**Recorded information**.

Local Open Scope R_scope.

(** The literal [1e-10]. *)
Definition epsilon : R := / 10 ^ 10.

(** [np.sqrt(1.0 / np.maximum(x, 1e-10))] *)
Definition inv_d_sq_to_resolution (x : R) : R :=
  sqrt (1 / Rmax x epsilon).

(** [1.0 / np.power(np.maximum(x, 1e-10), 2)] *)
Definition resolution_to_inv_d_sq (x : R) : R :=
  1 / (Rmax x epsilon) ^ 2.

End Plotter.

(* ================================================================== *)
(** ** The ticks of the resolution axis *)
(* ================================================================== *)

Module Axis.

Import Plotter.
Local Open Scope R_scope.

(** [a <= b] and [a > b] on floats, as tests. *)
Definition Rleb (a b : R) : bool := if Rle_dec a b then true else false.
Definition Rgtb (a b : R) : bool := if Rlt_dec b a then true else false.

(** The two candidate lists of [create_wilson_plot]. *)
Definition coarse : list R := [5.5; 3.0; 2.0; 1.5; 1.3; 1.2].
Definition fine : list R :=
  [5.5; 3.0; 2.0; 1.5; 1.4; 1.3; 1.2; 1.1; 1.0; 0.9; 0.8].

(** [res_max = inv_d_sq_to_resolution(x_min)] and
    [res_min = inv_d_sq_to_resolution(x_max)], where [x_min, x_max] are
    the limits [ax1.get_xlim()] returns. *)
Definition res_max (x_min : R) : R := inv_d_sq_to_resolution x_min.
Definition res_min (x_max : R) : R := inv_d_sq_to_resolution x_max.

(** [resolutions], chosen by [if res_min > 1.2]. *)
Definition resolutions (x_max : R) : list R :=
  if Rgtb (res_min x_max) 1.2 then coarse else fine.

(** [[r for r in resolutions if res_min <= r <= res_max]] *)
Definition tick_resolutions (x_min x_max : R) : list R :=
  filter (fun r => Rleb (res_min x_max) r && Rleb r (res_max x_min))
         (resolutions x_max).

(** [[resolution_to_inv_d_sq(r) for r in tick_resolutions]] *)
Definition tick_positions (x_min x_max : R) : list R :=
  map resolution_to_inv_d_sq (tick_resolutions x_min x_max).

End Axis.

(* ================================================================== *)
(** ** The axis transforms on binary64 values *)
(* ================================================================== *)

(** Float literals and the numpy functions of the two closures, on
    IEEE-754 binary64 values with round-to-nearest-even. *)
Module Binary64.

Import PyFloat.
Local Open Scope Z_scope.

(** A float literal of the source. *)
Definition literal (s : string) : float :=
  match float_of_str s with
  | Some x => x
  | None => nan
  end.

Definition isnan (x : float) : bool :=
  match x with
  | S754_nan => true
  | _ => false
  end.

(** [np.maximum(x1, x2)] on one element: [x1] when [x1 >= x2] or [x1]
    is NaN, else [x2]. *)
Definition maximum (x1 x2 : float) : float :=
  if SFleb x2 x1 || isnan x1 then x1 else x2.

(** [x1 / x2] and [np.sqrt(x)], correctly rounded; a zero divisor gives
    an infinity or NaN, not an exception. *)
Definition divide (x1 x2 : float) : float := SFdiv prec emax x1 x2.
Definition sqrt (x : float) : float := SFsqrt prec emax x.

(** [np.power(x, 2)]: the correctly rounded square. *)
Definition square (x : float) : float := SFmul prec emax x x.

(** The values of the binary64 format. *)
Definition binary64 (x : float) : Prop := valid_binary prec emax x = true.

(** A positive finite value. *)
Definition pos_finite (x : float) : Prop :=
  exists p e, x = S754_finite false p e
              /\ Z.log2 (Zpos p) <= 52 /\ -1074 <= e <= 971.

(** A positive value: positive finite or [+inf]. *)
Definition positive64 (x : float) : Prop :=
  x = S754_infinity false \/ pos_finite x.

(** A positive normal value whose exponent is at least that of
    [1e-10]. *)
Definition above_floor (x : float) : Prop :=
  exists p e, x = S754_finite false p e
              /\ Z.log2 (Zpos p) = 52 /\ -86 <= e <= 971.

(** The number of low bits that rounding to binary64 removes from the
    mantissa [m] at exponent [e]. *)
Definition drop (m e : Z) : Z :=
  Z.max 0 (fexp prec emax (Zdigits2 m + e) - e).

(** [2^512], the least value whose square overflows. *)
Definition two512 : float := S754_finite false 4503599627370496 460.

End Binary64.

Module Plotter64.

Import PyFloat Binary64.

(** The literals [1.0] and [1e-10]. *)
Definition one : float := Eval vm_compute in literal "1.0".
Definition epsilon : float := Eval vm_compute in literal "1e-10".

(** [np.sqrt(1.0 / np.maximum(x, 1e-10))] *)
Definition inv_d_sq_to_resolution (x : float) : float :=
  sqrt (divide one (maximum x epsilon)).

(** [1.0 / np.power(np.maximum(x, 1e-10), 2)] *)
Definition resolution_to_inv_d_sq (x : float) : float :=
  divide one (square (maximum x epsilon)).

End Plotter64.

(** The ticks of the resolution axis, with the comparisons of the
    source made on binary64 values. *)
Module Axis64.

Import PyFloat Binary64 Plotter64.

Definition coarse : list float :=
  map literal ["5.5"; "3.0"; "2.0"; "1.5"; "1.3"; "1.2"].
Definition fine : list float :=
  map literal ["5.5"; "3.0"; "2.0"; "1.5"; "1.4"; "1.3"; "1.2"; "1.1";
               "1.0"; "0.9"; "0.8"].

Definition res_max (x_min : float) : float := inv_d_sq_to_resolution x_min.
Definition res_min (x_max : float) : float := inv_d_sq_to_resolution x_max.

(** [resolutions], chosen by [if res_min > 1.2]. *)
Definition resolutions (x_max : float) : list float :=
  if SFltb (literal "1.2") (res_min x_max) then coarse else fine.

(** [[r for r in resolutions if res_min <= r <= res_max]] *)
Definition tick_resolutions (x_min x_max : float) : list float :=
  filter (fun r => SFleb (res_min x_max) r && SFleb r (res_max x_min))
         (resolutions x_max).

(** [[resolution_to_inv_d_sq(r) for r in tick_resolutions]] *)
Definition tick_positions (x_min x_max : float) : list float :=
  map resolution_to_inv_d_sq (tick_resolutions x_min x_max).

End Axis64.

(* ================================================================== *)
(** ** [create_wilson_plot] and the [__main__] block *)
(* ================================================================== *)

Module Main.

Import PyFloat Extractor.

Section Program.

(** The file system: the lines of a file, or [None] when opening or
    reading it raises. *)
Variable readlines : string -> option (list string).

(** The [try] block of [create_wilson_plot] (numpy and matplotlib
    calls up to [savefig]): [true] when it reaches [return True],
    [false] when a statement raises and the handler returns [False]. *)
Variable render : list float -> list float -> string -> bool.

(** Truth value of a list: non-empty. *)
Definition nonempty {A : Type} (l : list A) : bool :=
  match l with
  | [] => false
  | _ => true
  end.

Definition create_wilson_plot (resolution_inv_sq ln_intensity : list float)
           (output_file : string) : bool :=
  if negb (nonempty resolution_inv_sq)
     || (List.length resolution_inv_sq <? 2)
  then false
  else render resolution_inv_sq ln_intensity output_file.

(** [if resolution_inv_sq and ln_intensity] on the pair returned by
    [parse_truncate_log]; [None] is falsy. *)
Definition extracted (r : option (list float * list float)) : bool :=
  match r with
  | Some (xs, ys) => nonempty xs && nonempty ys
  | None => false
  end.

(** The exit code of the script run with [sys.argv = argv]. *)
Definition main (argv : list string) : Z :=
  if List.length argv <? 3 then 1%Z
  else
    let log_file := nth 1 argv "" in
    let output_file := nth 2 argv "" in
    let r := parse_truncate_log readlines log_file in
    if extracted r then
      match r with
      | Some (xs, ys) =>
          if create_wilson_plot xs ys output_file then 0%Z else 1%Z
      | None => 1%Z
      end
    else 1%Z.

End Program.

End Main.

(* ================================================================== *)
(** ** The report-level notions of the specification *)
(* ================================================================== *)

Module ReportSpec.

Import PyStr PyFloat Extractor.

(** What the claims speak of, in terms of the report. *)

(** The two lists hold as many values. *)
Definition paired (st : scan) : Prop :=
  List.length (resolution_inv_sq st) = List.length (ln_intensity st).

(** The values of a row: tokens 4 and 7 of a line of at least 8 tokens,
    when both are accepted by [float]. *)
Definition row1 (line : string) : option (float * float) :=
  let parts := split line in
  if 8 <=? List.length parts then
    match float_at parts 4, float_at parts 7 with
    | Some x, Some y => Some (x, y)
    | _, _ => None
    end
  else None.

(** The rows pass 2 accepts: at least 8 tokens, the first one made of
    digits ([str.isdigit]), token 4 a float greater than 0, token 7 a
    float. *)
Definition row2 (line : string) : option (float * float) :=
  let parts := split line in
  if (8 <=? List.length parts) && first_isdigit parts then
    match float_at parts 4, float_at parts 7 with
    | Some x, Some y => if gt_zero x then Some (x, y) else None
    | _, _ => None
    end
  else None.

Definition accepts2 (line : string) : bool :=
  match row2 line with
  | Some _ => true
  | None => false
  end.

(** A line with fewer than 8 tokens. *)
Definition ragged (line : string) : bool :=
  List.length (split line) <? 8.

(** The lines pass 2 reads: all of them up to, and without, the first
    ragged line that comes after an accepted row. [started] tells
    whether a row has been accepted already. *)
Fixpoint scanned2 (started : bool) (lines : list string) : list string :=
  match lines with
  | [] => []
  | l :: r =>
      if started && ragged l then []
      else l :: scanned2 (started || accepts2 l) r
  end.

(** [in_order f lines xs ys]: the points [(xs[k], ys[k])] are the values
    [f] reads from lines of the report, taken at increasing positions. *)
Inductive in_order (f : string -> option (float * float)) :
  list string -> list float -> list float -> Prop :=
| in_order_done lines : in_order f lines [] []
| in_order_skip l lines xs ys :
    in_order f lines xs ys -> in_order f (l :: lines) xs ys
| in_order_take l lines x y xs ys :
    f l = Some (x, y) -> in_order f lines xs ys ->
    in_order f (l :: lines) (x :: xs) (y :: ys).

(** What one iteration does to the two lists: nothing, or one value
    appended to each, read by [f] from the line. *)
Inductive effect (f : string -> option (float * float))
          (line : string) (st st' : scan) : Prop :=
| effect_none :
    resolution_inv_sq st' = resolution_inv_sq st ->
    ln_intensity st' = ln_intensity st ->
    effect f line st st'
| effect_point x y :
    f line = Some (x, y) ->
    resolution_inv_sq st' = resolution_inv_sq st ++ [x] ->
    ln_intensity st' = ln_intensity st ++ [y] ->
    effect f line st st'.

(** The index of the first line that contains a marker. *)
Fixpoint first_marker (lines : list string) : option nat :=
  match lines with
  | [] => None
  | l :: r =>
      if has_marker l then Some 0
      else option_map S (first_marker r)
  end.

**The task**. List every line above that contains the word "correctly".

**Exercise result**.
(** [x1 / x2] and [np.sqrt(x)], correctly rounded; a zero divisor gives
(** [np.power(x, 2)]: the correctly rounded square. *)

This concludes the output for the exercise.